An earlier series from Paris (19) had reported 25 cases of RS, identified by the authors as "histiocytic lymphoma in 23 cases and Hodgkin's disease in 2 cases": 19 arose from CLL, 4 from Waldenstrom's macroglobulinemia, and 2 from small cell lymphoma (SCL). The time interval to the diagnosis of RS was 49 mo and the median survival was 4 mo even though complete remissions were achieved in six, four of whom had localized disease. An additional relatively large series of nine RS patients (23) mirrored the M.D. Anderson Cancer Center and Paris reports with respect to clinical features, time interval to RS, and a dismal median survival.
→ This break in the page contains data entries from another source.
Lemma logs_read_dir (path : list byte) :
  P (OpenDir path) -> logs_only P (read_dir path).
Proof. intros H w. exists [OpenDir path]. cbn. auto. Qed.

Lemma logs_close_sock : logs_only P close_sock.
Proof. intros w. exists []. cbn. rewrite app_nil_r. auto. Qed.

Lemma logs_say (s : list byte) : logs_only P (say s).
Proof. apply logs_on_sock. Qed.

Lemma logs_send_file_loop (fuel : nat) :
  forall (rest : list byte) (good : bool) (buf : list byte),
    logs_only P (send_file_loop fuel rest good buf).
Proof.
  induction fuel as [|fuel IH]; intros rest good buf;
    destruct good; cbn [send_file_loop negb]; try apply logs_ret.
  unfold file_read.
  destruct (length (firstn (length buf) rest) =? 0)%nat; [apply logs_ret|].
  apply logs_bind; [apply logs_on_sock|].
  intros ok. destruct ok; cbn [negb]; [apply IH | apply logs_ret].
Qed.

Lemma logs_send_file_encrypted (path : list byte) :
  P (OpenRead path) -> logs_only P (send_file_encrypted path).
Proof.
  intros H. unfold send_file_encrypted.
  apply logs_bind; [apply logs_open_read, H|].
  intros [content|]; [|apply logs_ret].
  apply logs_bind; [apply logs_tell_end|]. intros pos.
  apply logs_bind; [apply logs_on_sock|].
  intros ok. destruct ok; cbn [negb];
    [apply logs_send_file_loop | apply logs_ret].
Qed.

Lemma logs_recv_file_loop (path : list byte) (fuel : nat) :
  forall (buf : list byte) (left : Z),
    logs_only P (recv_file_loop fuel path buf left).
Proof.
  induction fuel as [|fuel IH]; intros buf left;
    rewrite recv_file_loop_eq; destruct (left <=? 0); try apply logs_ret.
  cbv zeta. apply logs_bind; [apply logs_on_sock|].
  intros [data|]; [|apply logs_ret].
  apply logs_bind; [apply logs_append_file|]. intros _. apply IH.
Qed.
As described above, most cases of RS occur some time after the primary clonal disease has been recognized and usually treated. However, in addition to this "classic" presentation, a "variant" form of RS is said to occur when RS is diagnosed concomitantly with a previously unrecognized low-grade lymphoproliferative disease (19,24). From a clinical standpoint, these cases appear indistinguishable from the classic type, except for a higher response rate (50% complete remission) reported by one group (24). Hodgkin's disease supervening in patients with CLL has been referred to as HD variant of RS, whereas it should more appropriately be viewed as a second malignancy. According to the M.D. Anderson Cancer Center CLL group (25), these patients present with a histological profile indistinguishable from de novo HD, with a median time to HD diagnosis of 45 mo. However, unlike patients with de novo HD, they exhibit a poor response to chemotherapy (25%), and a short median survival (12 mo).